As hyperscale cloud vendors continue to introduce new features at a rapid pace, IT leaders worry that they may fall behind, according to a new survey by Commvault and CITO Research released Monday. Eighty-one percent of IT leaders report to be either extremely concerned or very concerned about missing out on cloud advancements.
In trying to keep up with the cloud advancements across the major cloud providers, IT leaders rely on tech publications (60 percent), in-person networking with colleagues (60 percent), and staff (45 percent) to keep them in the loop. Interestingly, only 33 percent of respondents said that they read vendor websites, and are more likely to attend a conference (44 percent) or network online with colleagues on Twitter or LinkedIn (49 percent). The findings here show that word-of-mouth marketing certainly is far from dead, with most IT pros relying on trusted recommendations or input about how they should be spending cloud budgets.

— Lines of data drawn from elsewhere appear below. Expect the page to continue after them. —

Lemma txt_loop_touched (s : list ascii) : forall y c b cx,
  buf_ok b ->
  let n := Z.of_nat (length (filter (fun ch => is_Some (F (upper ch))) s)) in
  exists b',
    for_each s (fun ch st => txt_char ch y c st) (b, cx)
    = Some (b', cx + 6 * n)
    /\ touched (in_box cx y (6 * n) 7) c b b'
    /\ (n = 0 -> b' = b).
Proof.
  induction s as [|ch s IH]; intros y c b cx Hok.
  - exists b. simpl. split; [by rewrite Z.add_0_r|]. split; [|done].
    by apply touched_refl.
  - destruct (txt_char_touched ch y c b cx Hok) as (b1 & E1 & T1 & Z1).
    destruct (IH y c b1
                (cx + 6 * (if decide (is_Some (F (upper ch))) then 1 else 0))
                (proj1 T1)) as (b2 & E2 & T2 & Z2).
    exists b2. cbn [for_each]. rewrite E1. cbn [mbind option_bind].
    rewrite E2. clear E1 E2.
    pose proof (Nat2Z.is_nonneg
                  (length (filter (fun ch => is_Some (F (upper ch))) s)))
      as Hk.
    destruct (decide (is_Some (F (upper ch)))) as [Hs|Hs].
    + rewrite filter_cons_True by done. cbn [length].
      rewrite Nat2Z.inj_succ, <- Z.add_1_r.
      revert T2 Z2 Hk.
      generalize (Z.of_nat
                    (length (filter (fun ch => is_Some (F (upper ch))) s))).
      intros k T2 Z2 Hk.
      split; [do 2 f_equal; lia|]. split; [|lia].
      eapply touched_trans.
      * eapply touched_mono; [|exact T1]. unfold in_box. intros; lia.
      * eapply touched_mono; [|exact T2]. unfold in_box. intros; lia.
    + rewrite filter_cons_False by done.
      rewrite (Z1 eq_refl) in *.
      revert T2 Z2 Hk.
      generalize (Z.of_nat
                    (length (filter (fun ch => is_Some (F (upper ch))) s))).
      intros k T2 Z2 Hk.
      split; [do 2 f_equal; lia|]. split; [|done].
      eapply touched_mono; [|exact T2]. unfold in_box. intros; lia.
Qed.

Lemma length_list_ascii (s : string) :
  length (list_ascii_of_string s) = String.length s.
Proof. induction s as [|ch s IH]; simpl; [done|by rewrite IH]. Qed.

Lemma glyphs_bound (s : string) :
  0 <= glyphs s <= Z.of_nat (String.length s).
Proof.
  unfold glyphs. rewrite <- length_list_ascii.
  pose proof (length_filter (fun ch => is_Some (F (upper ch)))
                (list_ascii_of_string s)). lia.
Qed.

(** What [txt] does to a well-formed buffer. *)
Lemma txt_touched (s : string) x y c b :
  buf_ok b ->
  exists b',
    txt s x y c b = Some b'
    /\ touched (in_box x y (6 * glyphs s) 7) c b b'
    /\ (glyphs s = 0 -> b' = b).
Proof.
  intros Hok.
  destruct (txt_loop_touched (list_ascii_of_string s) y c b x Hok)
    as (b' & E & T & Z0).
  exists b'. unfold txt. rewrite E. done.
Qed.
Lemma parseContentPath_fields (context : Context) (filePath : string)
    (specs : list ContentPath) (s : ContentPath) :
  parseContentPath lib fs context (FilePath filePath) = Ok specs →
  s ∈ specs →
  original s = normalizePath lib filePath
  ∧ glob s = (if isGlob lib (normalizePath lib filePath)
              then Some (parseGlob lib (normalizePath lib filePath)).2
              else None).
Proof.
  intros Hparse Hs.
  destruct (parseContentPath_shape context filePath)
    as (s0 & s1 & Hsplit & Horig & -> & Hcases).
  destruct (splitContentPath_fields filePath) as (s0' & Hsplit' & _ & Hglob).
  assert (s0' = s0) as -> by congruence.
  destruct Hcases as [[Hone _]|(real & _ & _ & Htwo)].
  - assert (specs = [withBase s0 (path_resolve lib (resolveFrom lib context ++ [base s0]))])
      as -> by congruence.
    apply list_elem_of_singleton in Hs as ->. done.
  - rewrite Htwo in Hparse. injection Hparse as <-.
    repeat (apply elem_of_cons in Hs as [->|Hs]); [done|done|].
    by apply elem_of_nil in Hs.
Qed.

(** X12: the pattern that [resolveChangedFiles] hands to the glob engine
    for a spec that [parseContentPath] made from a string. With n the
    normalized string: when n starts with "!" the pattern is n itself,
    not resolved against any directory; otherwise, when n is not a glob,
    it is the base of the spec; otherwise it is the base, a slash and the
    glob that [parseGlob] split off, or the base alone when that glob is
    the empty string. *)
Theorem pattern_of_parsed_spec (context : Context) (filePath : string)
    (specs : list ContentPath) (s : ContentPath) :
  parseContentPath lib fs context (FilePath filePath) = Ok specs →
  s ∈ specs →
  queryPattern s =
    if startsWith (normalizePath lib filePath) "!" then normalizePath lib filePath
    else if isGlob lib (normalizePath lib filePath)
         then if truthy (parseGlob lib (normalizePath lib filePath)).2
              then String.append (base s)
                     (String.append "/" (parseGlob lib (normalizePath lib filePath)).2)
              else base s
         else base s.
Proof.
  intros Hparse Hs.
  destruct (parseContentPath_fields context filePath specs s Hparse Hs) as [Horig Hglob].
  unfold queryPattern. rewrite Horig, Hglob.
  destruct (startsWith (normalizePath lib filePath) "!"); [reflexivity|].
  by destruct (isGlob lib (normalizePath lib filePath)).
Qed.

End Pipeline.

(** X9 on the demo project: /proj/link is a link to /proj/target, so the
    entry "link/*.css" gives two specs. *)
Lemma parseContentPath_one_or_two_witness :
  parseContentPath Demo.demoLib Demo.demoFs (Demo.demoContext false) (FilePath "link/*.css")
  = Ok [ {| original := "link/*.css"; base := "/proj/link"; glob := Some "*.css"%string |};
         {| original := "link/*.css"; base := "/proj/target"; glob := Some "*.css"%string |} ].
Proof.
  destruct (parseContentPath_one_or_two Demo.demoLib Demo.demoFs (Demo.demoContext false)
              "link/*.css") as [[_ Hnone]|(real & Hreal & _ & Htwo)].
  - exfalso. apply Hnone. exists "/proj/target"%string.
    split; [reflexivity | discriminate].
  - vm_compute in Hreal. injection Hreal as <-. exact Htwo.
Defined.

(** X12 on the demo project with /proj a symbolic link: the second spec
    of the exclusion entry still gives the relative pattern. *)
Lemma pattern_of_parsed_spec_witness :
  queryPattern (withBase Demo.exclusion "/data/proj") = "!link/*.css"%string.
Proof.
  apply (pattern_of_parsed_spec Demo.demoLib Demo.movedFs (Demo.demoContext false)
           "!link/*.css" [Demo.exclusion; withBase Demo.exclusion "/data/proj"]).
  - reflexivity.
  - right. left.
Defined.
(** * Veya API: personalization catalog, profile document and onboarding status

    A shallow embedding of the personalization core of [veya-api]:

    - [app/models/user.py]: the [UserProfile] personalization helpers;
    - [app/utils/profile_validator.py]: template-code validation;
    - [app/utils/template_seeder.py]: the active-template listing;
    - [app/api/routes/admin_templates.py]: the admin catalog handlers;
    - [app/api/routes/templates.py]: the onboarding screen view;
    - [app/api/routes/user.py]: the onboarding status computation.

    Python dictionaries used as maps are [gmap]s, Python sets are [gset]s,
    database tables are lists of rows in storage order, handlers that touch
    the session are written in a small state-and-exception monad, and Python
    floats are IEEE binary64 numbers ([SpecFloat] at precision 53). *)

From Stdlib Require Import ZArith Ascii String Floats.SpecFloat.
From stdpp Require Import gmap strings list sorting.

Open Scope string_scope.
Open Scope Z_scope.

(** ** Python values stored in JSON documents *)

Module Py.

#[local] Set Warnings "-register-all".

(** A JSON-compatible Python value. A [VSet] carries its elements in the
    iteration order of the set; numbers stored in documents are integers. *)
Inductive Value : Type :=
| VNone
| VBool (b : bool)
| VInt (z : Z)
| VStr (s : string)
| VList (l : list Value)
| VTuple (l : list Value)
| VSet (l : list Value)
| VDict (d : list (string * Value)).

Definition is_nil {A} (l : list A) : bool :=
  match l with [] => true | _ => false end.

(** [bool(value)]: Python truthiness. *)
Definition truthy (v : Value) : bool :=
  match v with
  | VNone => false
  | VBool b => b
  | VInt z => negb (z =? 0)
  | VStr s => negb (String.eqb s "")
  | VList l | VTuple l | VSet l => negb (is_nil l)
  | VDict d => negb (is_nil d)
  end.

(** Characters for which [str.isspace] holds, among the ASCII ones. *)
Definition isspace (c : ascii) : bool :=
  let n := nat_of_ascii c in
  ((9 <=? n)%nat && (n <=? 13)%nat) || ((28 <=? n)%nat && (n <=? 32)%nat).

Fixpoint lstrip (s : string) : string :=
  match s with
  | EmptyString => EmptyString
  | String c s' => if isspace c then lstrip s' else s
  end.

Fixpoint rstrip (s : string) : string :=
  match s with
  | EmptyString => EmptyString
  | String c s' =>
      match rstrip s' with
      | EmptyString => if isspace c then EmptyString else String c EmptyString
      | r => String c r
      end
  end.

(** [str.strip()] *)
Definition strip (s : string) : string := rstrip (lstrip s).

(** *** Numbers: [int] and [float]

    A Python [float] is an IEEE binary64 number. *)

Definition prec : Z := 53.
Definition emax : Z := 1024.

Inductive number : Type :=
| NInt (z : Z)
| NFloat (f : spec_float).

(** [float(z)] *)
Definition of_int (z : Z) : spec_float := binary_normalize prec emax z 0 false.

Definition to_float (n : number) : spec_float :=
  match n with
  | NInt z => of_int z
  | NFloat f => f
  end.

(** [a / b] on integers: true division. *)
Definition py_truediv (a b : Z) : number :=
  NFloat (SFdiv prec emax (of_int a) (of_int b)).

(** [a * b], [a + b] and [a < b] with the usual promotion of [int] to
    [float] when one operand is a [float]. *)
Definition py_mul (a b : number) : number :=
  match a, b with
  | NInt x, NInt y => NInt (x * y)
  | _, _ => NFloat (SFmul prec emax (to_float a) (to_float b))
  end.

Definition py_add (a b : number) : number :=
  match a, b with
  | NInt x, NInt y => NInt (x + y)
  | _, _ => NFloat (SFadd prec emax (to_float a) (to_float b))
  end.

Definition py_lt (a b : number) : bool :=
  match a, b with
  | NInt x, NInt y => x <? y
  | _, _ => SFltb (to_float a) (to_float b)
  end.

(** [min(a, b)]: the first argument unless the second is smaller. *)
Definition py_min (a b : number) : number := if py_lt b a then b else a.

(** Truncation of a finite float towards zero. *)
Definition trunc (f : spec_float) : Z :=
  match f with
  | S754_finite s m e =>
      let v := if 0 <=? e then Z.pos m * 2 ^ e else Z.pos m / 2 ^ (- e) in
      if s then - v else v
  | _ => 0
  end.

(** [int(x)]; the interpreter raises on infinities and NaN, which the
    quotients of small counts computed below never are. *)
Definition py_int (n : number) : Z :=
  match n with
  | NInt z => z
  | NFloat f => trunc f
  end.

End Py.
Import Py.

(** Primary keys and timestamps. *)
Definition UUID := N.
Definition datetime := Z.

(** ** [app/models/user.py]: the profile document engine *)

Module Profile.
(** C7 (amended): a key whose base name fails to parse with the
    template makes [get_composite_from_list] raise; in
    [get_composite_from_s3_list] such a key, naming an existing object,
    is skipped: the result is that of the list without it. A base name
    that is empty or one of pandas' missing-value strings ("NaT", "nat",
    "NAT", "nan", "NaN", "NAN") does not fail: it is not matched against
    the template and its timestamp is [NaT]. *)
Theorem key_time_mismatch_handling :
  (forall fs radar_id field azimuth keys k,
     In k keys -> is_err (key_time radar_id k) = true ->
     is_err (get_composite_from_list fs radar_id field azimuth keys) = true) /\
  (forall fs radar_id field azimuth pre post k f,
     fs k = Some f -> is_err (key_time radar_id k) = true ->
     get_composite_from_s3_list fs radar_id field azimuth (pre ++ k :: post)
     = get_composite_from_s3_list fs radar_id field azimuth (pre ++ post)) /\
  (forall radar_id k,
     In (basename (basename k)) (""%string :: nat_strings) ->
     key_time radar_id k = Ok NaT).
Proof.
  split; [|split].
  - intros fs radar_id field azimuth keys k Hin Ht.
    unfold get_composite_from_list.
    assert (H : is_err (fold_result (local_step fs radar_id field azimuth)
                                    keys accum0) = true).
    { apply (fold_result_err _ k); [|exact Hin].
      intros st; apply local_step_bad_name; exact Ht. }
    destruct (fold_result _ _ _); [discriminate | reflexivity].
  - intros fs radar_id field azimuth pre post k f Hf Ht.
    unfold get_composite_from_s3_list.
    rewrite (fold_result_skip _ k); [reflexivity|].
    intros st; apply (s3_step_bad_name _ _ _ _ _ _ f Hf Ht).
  - intros radar_id k Hk; unfold key_time; simpl py_format; cbn [bind].
    unfold to_datetime.
    replace (String.eqb (basename (basename k)) ""
             || existsb (String.eqb (basename (basename k))) nat_strings)%bool
      with true; [reflexivity|].
    destruct Hk as [Hk|Hk].
    + rewrite <- Hk; reflexivity.
    + symmetry; apply orb_true_iff; right; apply existsb_exists.
      exists (basename (basename k)); split; [exact Hk | apply String.eqb_refl].
Qed.

(** Witness for [key_time_mismatch_handling]. *)
Lemma key_time_mismatch_handling_witness :
  is_err (get_composite_from_list fs_example "KATX" "reflectivity" 235
            [key_a1; key_bad]) = true /\
  get_composite_from_s3_list fs_example "KATX" "reflectivity" 235
    ([key_a1] ++ key_bad :: [key_a3])
  = get_composite_from_s3_list fs_example "KATX" "reflectivity" 235
      ([key_a1] ++ [key_a3]) /\
  key_time "KATX" "noaa-nexrad-level2/2020/06/15/KATX/nan" = Ok NaT.
Proof.
  split; [|split].
  - apply (proj1 key_time_mismatch_handling _ _ _ _ _ key_bad).
    + right; left; reflexivity.
    + vm_compute; reflexivity.
  - apply (proj1 (proj2 key_time_mismatch_handling) _ _ _ _ _ _ _ (Volume radar_a)).
    + reflexivity.
    + vm_compute; reflexivity.
  - apply (proj2 (proj2 key_time_mismatch_handling)).
    vm_compute; right; right; right; right; left; reflexivity.
Defined.

Lemma s3_step_no_success fs radar_id field azimuth k st :
  ~ (exists r t c, fs k = Some (Volume r) /\ key_time radar_id k = Ok t /\
                   get_composite_field r field azimuth = Ok c) ->
  is_err (s3_step fs radar_id field azimuth st k) = true \/
  exists st', s3_step fs radar_id field azimuth st k = Ok st' /\
              acc_ranges st' = acc_ranges st.
Proof.
  intros Hno; unfold s3_step, s3_try_body.
  destruct (fs k) as [f|] eqn:Hf; [right | left; reflexivity].
  destruct f as [r|]; simpl; [|eexists; split; reflexivity].
  destruct (key_time radar_id k) as [t|] eqn:Ht; [|eexists; split; reflexivity].
  destruct (get_composite_field r field azimuth) as [c|] eqn:Hc;
    [|eexists; split; reflexivity].
  exfalso; apply Hno; exists r, t, c; auto.
Qed.

Lemma fold_s3_no_success fs radar_id field azimuth :
  forall keys st,
    (forall k, In k keys ->
       ~ (exists r t c, fs k = Some (Volume r) /\ key_time radar_id k = Ok t /\
                        get_composite_field r field azimuth = Ok c)) ->
    is_err (fold_result (s3_step fs radar_id field azimuth) keys st) = true \/
    exists st', fold_result (s3_step fs radar_id field azimuth) keys st = Ok st' /\
                acc_ranges st' = acc_ranges st.
Proof.
  induction keys as [|k keys IH]; intros st Hall; simpl.
  - right; exists st; split; reflexivity.
  - destruct (s3_step_no_success fs radar_id field azimuth k st
                (Hall k (or_introl eq_refl))) as [He|[st' [Hs Hr]]].
    + left; destruct (s3_step _ _ _ _ _ _); [discriminate | reflexivity].
    + rewrite Hs; simpl.
      destruct (IH st') as [He|[st'' [Hs' Hr']]];
        [intros k' Hk'; apply Hall; right; exact Hk' | left; exact He |].
      right; exists st''; split; [exact Hs' | congruence].
Qed.
(** ** The success path of [Compress] *)

(** X7. When ACL's compressor reports no error, [Compress] returns [true]
    with, as result, exactly the blob that ACL produced and the codec itself,
    whatever the result held before; the compressor is called once.  A debug
    build checks the deep validity of the blob first and dies when it does
    not hold. *)
Theorem Compress_success (acl : acl_library) (Size : FVector -> float)
    (DO_GUARD_SLOW : bool) (this : UAnimCurveCompressionCodec_ACL)
    (AnimSeq : FCompressibleAnimData) (OutResult : FAnimCurveCompressionResult) :
  let Result := compress_track_list acl (Compress_tracks Size this AnimSeq) in
  let NewResult := {| CompressedBytes := snd Result; Codec := Some this |} in
  ErrorResult_any (fst Result) = false ->
  run (Compress acl Size DO_GUARD_SLOW this AnimSeq OutResult)
  = if DO_GUARD_SLOW then
      if ErrorResult_empty (is_valid acl (snd Result) true)
      then (Returned (true, NewResult),
            [call_compress_track_list; call_is_valid true])
      else (CheckFailed, [call_compress_track_list; call_is_valid true])
    else (Returned (true, NewResult), [call_compress_track_list]).
Proof.
  intros Result NewResult Hok. unfold run, Compress. subst NewResult Result.
  destruct (compress_track_list acl (Compress_tracks Size this AnimSeq))
    as [CompressionResult CompressedTracks].
  simpl in Hok |- *. unfold mbind, exec_bind, emit. simpl. rewrite Hok.
  unfold checkSlow. destruct DO_GUARD_SLOW.
  - unfold mbind, exec_bind, emit, check, mret, exec_ret. simpl.
    destruct (ErrorResult_empty (is_valid acl CompressedTracks true));
      reflexivity.
  - reflexivity.
Qed.

Lemma Compress_success_witness :
  run (Compress Examples.acl_accepting Examples.FVector_Size true
         Examples.codec Examples.anim Examples.empty_result)
  = (Returned (true, {| CompressedBytes := []; Codec := Some Examples.codec |}),
     [call_compress_track_list; call_is_valid true]).
Proof.
  apply (Compress_success Examples.acl_accepting Examples.FVector_Size true
           Examples.codec Examples.anim Examples.empty_result).
  reflexivity.
Defined.

(** ** More about decompression *)

(** One turn of the loop of [decompress_tracks] with [UE4CurveWriter]. *)
Lemma write_float1_step (acl : acl_library) (Context : decompression_context)
    (sample_time : float) (policy : SampleRoundingPolicy) (TrackIndex : nat)
    (Writer : UE4CurveWriter) (tr : list call) :
  ctx_seek Context = Some (sample_time, policy) ->
  (value ← read_track acl Context TrackIndex;
   write_float1 Writer TrackIndex value) tr
  = match Writer_CompressedCurveNames Writer !! TrackIndex with
    | None => (CheckFailed, tr)
    | Some CurveName =>
        let value := sample acl (ctx_tracks Context) sample_time policy
                       TrackIndex in
        if IsEnabled (Writer_Curves Writer) (UID CurveName)
        then (Returned
                {| Writer_CompressedCurveNames :=
                     Writer_CompressedCurveNames Writer;
                   Writer_Curves :=
                     Set_ (Writer_Curves Writer) (UID CurveName) value |},
              tr ++ [call_Curves_Set (UID CurveName) value])
        else (Returned Writer, tr)
    end.
Proof.
  intros Hseek. unfold read_track. rewrite Hseek.
  unfold mbind, exec_bind, mret, exec_ret, write_float1, UE4CurveWriter_writer.
  destruct (Writer_CompressedCurveNames Writer !! TrackIndex) as [CurveName|].
  - destruct (IsEnabled (Writer_Curves Writer) (UID CurveName)); reflexivity.
  - reflexivity.
Qed.

(** The loop returns when its body does, and keeps what the body keeps. *)
Lemma for_rangeM_returns {S : Type} (P : nat -> S -> Prop)
    (body : nat -> S -> exec S) (last : nat) :
  (forall i s tr, (i < last)%nat -> P i s ->
     exists s' tr',
       body i s tr = (Returned s', tr') /\ P (Datatypes.S i) s') ->
  forall count first s tr, (first + count <= last)%nat -> P first s ->
    exists s' tr',
      for_rangeM first count body s tr = (Returned s', tr') /\
      P (first + count)%nat s'.
Proof.
  intros Hstep. induction count as [|count IH]; intros first s tr Hlast HP.
  - exists s, tr. split; [reflexivity|]. rewrite Nat.add_0_r. exact HP.
  - simpl. unfold mbind, exec_bind.
    destruct (Hstep first s tr ltac:(lia) HP) as (s1 & tr1 & Hbody & HP1).
    rewrite Hbody.
    destruct (IH (Datatypes.S first) s1 tr1 ltac:(lia) HP1)
      as (s' & tr' & Hloop & HP').
    exists s', tr'. split; [exact Hloop|].
    replace (first + Datatypes.S count)%nat
      with (Datatypes.S first + count)%nat by lia.
    exact HP'.
Qed.

Section DecompressCurvesFacts.

Variable acl : acl_library.
Variable AnimSeq : FCompressedAnimSequence.
Variable Curves : gmap UID_Type FCurveElement.
Variable CurrentTime : float.

(** With a blob that passes the check and has no more tracks than there are
    identities, [DecompressCurves] returns, and what holds of the buffer
    before the first track and is kept by every track holds of the result. *)
Lemma DecompressCurves_returns_with
    (P : nat -> gmap UID_Type FCurveElement -> Prop) :
  CompressedCurveNames AnimSeq <> [] ->
  ErrorResult_empty (is_valid acl (CompressedCurveByteStream AnimSeq) false)
  = true ->
  (get_num_tracks acl (CompressedCurveByteStream AnimSeq)
   <= length (CompressedCurveNames AnimSeq))%nat ->
  P O Curves ->
  (forall i CurveName C,
     (i < get_num_tracks acl (CompressedCurveByteStream AnimSeq))%nat ->
     CompressedCurveNames AnimSeq !! i = Some CurveName ->
     P i C ->
     P (Datatypes.S i)
       (if IsEnabled C (UID CurveName)
        then Set_ C (UID CurveName)
               (sample acl (CompressedCurveByteStream AnimSeq) CurrentTime
                  SampleRoundingPolicy_None i)
        else C)) ->
  exists Curves',
    fst (run (DecompressCurves acl AnimSeq Curves CurrentTime))
    = Returned Curves' /\
    P (get_num_tracks acl (CompressedCurveByteStream AnimSeq)) Curves'.
Proof using Type.
  intros Hne Hvalid Hnum HP0 Hstep.
  unfold run, DecompressCurves.
  destruct (CompressedCurveNames AnimSeq) as [|Head rest] eqn:HNames;
    [congruence|].
  change ((length (Head :: rest) =? 0)%nat) with false. cbv iota.
  unfold mbind at 1 2. unfold exec_bind at 1 2. unfold emit, check. simpl.
  rewrite Hvalid.
  unfold mbind at 1 2. unfold exec_bind at 1 2.
  unfold initialize, seek, mbind at 1 2, exec_bind at 1 2, emit. simpl.
  unfold mbind at 1. unfold exec_bind at 1. unfold decompress_tracks.
  unfold mbind at 1. unfold exec_bind at 1. unfold emit. simpl.
  destruct (for_rangeM_returns
              (fun i Writer =>
                 Writer_CompressedCurveNames Writer = Head :: rest /\
                 P i (Writer_Curves Writer))
              (fun track_index writer =>
                 value ← read_track acl
                           {| ctx_tracks := CompressedCurveByteStream AnimSeq;
                              ctx_seek :=
                                Some (CurrentTime, SampleRoundingPolicy_None) |}
                           track_index;
                 write_float1 writer track_index value)
              (get_num_tracks acl (CompressedCurveByteStream AnimSeq)))
    with (count := get_num_tracks acl (CompressedCurveByteStream AnimSeq))
         (first := O)
         (s := {| Writer_CompressedCurveNames := Head :: rest;
                  Writer_Curves := Curves |})
         (tr := [call_is_valid false; call_initialize;
                 call_seek CurrentTime SampleRoundingPolicy_None;
                 call_decompress_tracks])
    as (Writer' & tr' & Hloop & _ & HP').
  - intros i Writer tr Hi [HW HPi].
    rewrite (write_float1_step acl _ CurrentTime SampleRoundingPolicy_None)
      by reflexivity.
    rewrite HW.
    destruct ((Head :: rest) !! i) as [CurveName|] eqn:Hlook.
    + specialize (Hstep i CurveName (Writer_Curves Writer) Hi Hlook HPi).
      simpl.
      destruct (IsEnabled (Writer_Curves Writer) (UID CurveName)).
      * eexists _, _. split; [reflexivity|]. split; [reflexivity|exact Hstep].
      * eexists _, _. split; [reflexivity|]. split; [exact HW|exact Hstep].
    + apply lookup_ge_None in Hlook. lia.
  - lia.
  - split; [reflexivity|exact HP0].
  - simpl in Hloop. rewrite Hloop. simpl. exists (Writer_Curves Writer').
    split; [reflexivity|exact HP'].
Qed.
Definition googleChunkFromAiSDK (chunk : AiSDKChunk) (context : ChunkConversionContext)
  : ChunkConversionResult * ChunkConversionContext :=
  match chunk with
  | TextStart _ => (skip, context)
  | TextDelta _ text =>
      let context := set_accumulatedText (accumulatedText context +:+ text) context in
      (response (buildIncrementalResponse context), context)
  | TextEnd _ => (skip, context)
  | ReasoningStart _ => (skip, context)
  | ReasoningDelta _ _ => (skip, context)
  | ReasoningEnd _ => (skip, context)
  | ToolInputStart id toolName =>
      let context :=
        set_accumulatedFunctionCalls
          (map_set id {| name := toolName; args := "" |}
                   (accumulatedFunctionCalls context)) context in
      (skip, context)
  | ToolInputDelta id delta =>
      match map_get id (accumulatedFunctionCalls context) with
      | None => (error ("Unknown tool call id: " +:+ id), context)
      | Some funcCall =>
          (* funcCall.args += chunk.delta, on the object held by the map *)
          let context :=
            set_accumulatedFunctionCalls
              (map_set id {| name := name funcCall; args := args funcCall +:+ delta |}
                       (accumulatedFunctionCalls context)) context in
          (response (buildIncrementalResponse context), context)
      end
  | ToolInputEnd _ =>
      (response (buildIncrementalResponse context), context)
  | ToolCall toolCallId toolName input =>
      let context :=
        set_accumulatedFunctionCalls
          (map_set toolCallId {| name := toolName; args := JSON_stringify input |}
                   (accumulatedFunctionCalls context)) context in
      (response (buildIncrementalResponse context), context)
  | ToolResult _ _ _ _ => (skip, context)
  | ToolError _ _ _ _ => (skip, context)
  | FinishStep usage _ =>
      let context :=
        match AiSDK.inputTokens usage with
        | Some n => set_inputTokens n context
        | None => context
        end in
      let context :=
        match AiSDK.outputTokens usage with
        | Some n => set_outputTokens n context
        | None => context
        end in
      (skip, context)
  | Finish finishReason totalUsage =>
      (response (buildFinalResponse context finishReason totalUsage), context)
  | Start => (skip, context)
  | StartStep => (skip, context)
  | Abort => (skip, context)
  | Error err => (error (String_ err), context)
  | Source => (skip, context)
  | File => (skip, context)
  | Raw => (skip, context)
  | Unrecognized type => (error ("Unknown chunk type: " +:+ type), context)
  end.
(** * heye: a vision-language-model command line tool

    A shallow embedding of [src/heye.py] (class [Eye], [parse_args] and
    [main]) and the properties of its configuration store, query processor
    and command line.

    Python strings are modelled as [string] (sequences of 8-bit characters,
    the ASCII range behaving as in Python), dictionaries as [gmap string _],
    exceptions as values of [exn], and the methods of [Eye] as computations
    in a state-and-exception monad [M] over the part of the outside world
    the program touches: the configuration file, standard output and the
    remote API. *)

From stdpp Require Import base option list strings gmap fin_maps.
From Stdlib Require Import Ascii String ZArith.

#[local] Set Warnings "-register-all".
#[local] Open Scope string_scope.

(** ** Python values *)

(** The objects [json.load] can return and the program stores in [config].
    JSON numbers with a fraction or an exponent are left out. *)
Inductive value : Type :=
| VNone
| VBool (b : bool)
| VInt (n : Z)
| VStr (s : string)
| VList (xs : list value)
| VDict (d : gmap string value).

(** [type(v).__name__] *)
Definition type_name (v : value) : string :=
  match v with
  | VNone => "NoneType"
  | VBool _ => "bool"
  | VInt _ => "int"
  | VStr _ => "str"
  | VList _ => "list"
  | VDict _ => "dict"
  end.

(** A command line argument: [None] or a [str]. *)
Definition of_arg (a : option string) : value :=
  match a with
  | Some s => VStr s
  | None => VNone
  end.

(** Truth value of an optional string, as tested by [if x:] and [x or y]. *)
Definition truthy (a : option string) : bool :=
  match a with
  | Some (String _ _) => true
  | Some EmptyString | None => false
  end.

(** ** Exceptions

    The classes the program names, and those its own operations raise.  An
    exception of another class stands under the nearest class listed that
    it derives from: [PermissionError] under [IOError] (which is [OSError]),
    [UnicodeEncodeError] under [ValueError], and what derives from none of
    them, such as [RecursionError] or the [OpenAIError] of the client
    library, under [OtherException]. *)

Inductive exn : Type :=
| FileNotFoundError (msg : string)
| ValueError (msg : string)
| JSONDecodeError (msg : string)
| UnicodeDecodeError (msg : string)
| IOError (msg : string)
| TypeError (msg : string)
| AttributeError (msg : string)
| IndexError (msg : string)
| OtherException (msg : string).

Cloud budgets are set to increase across the board next year, according to the survey which found that 87 percent of respondents plan to increase their budgets, while only 4 percent of respondents plan to cut back. These findings are in line with recent research from IDC which found that total spending on IT infrastructure products for deployment in cloud environments is set to increase 12.4 percent year over year in 2017 to $40.1 billion.
Anxiety around falling behind on cloud advancements has not put a damper on cloud adoption, according to the report. Ninety-three percent of respondents said they are moving processes to the cloud, while 37 percent said they have already identified their ideal footprint and have begun the process of migration. Only 6 percent of respondents said they do not have a cloud migration plan, while 24 percent of respondents describe themselves as a cloud only organization.
The top reasons IT leaders say their organization is embracing the cloud is business agility which allows them to focus on the customer, cost savings, and enabling innovations and development of new services. One of the other benefits in moving to the cloud cited by IT leaders is that they see better value from IT staff by being able to focus more on innovation rather than administration.
While IT leaders generally feel good about the cloud, there continue to be cloud migration challenges. The top challenges to cloud migration, according to the survey, are the volume of data to move (68 percent), the need to develop staff skills and acquire talent to take on new projects (65 percent), policy management around cloud and on-premises data (55 percent), understanding how to use cloud services (50 percent), and convincing business executives of the cloud’s benefits (48 percent).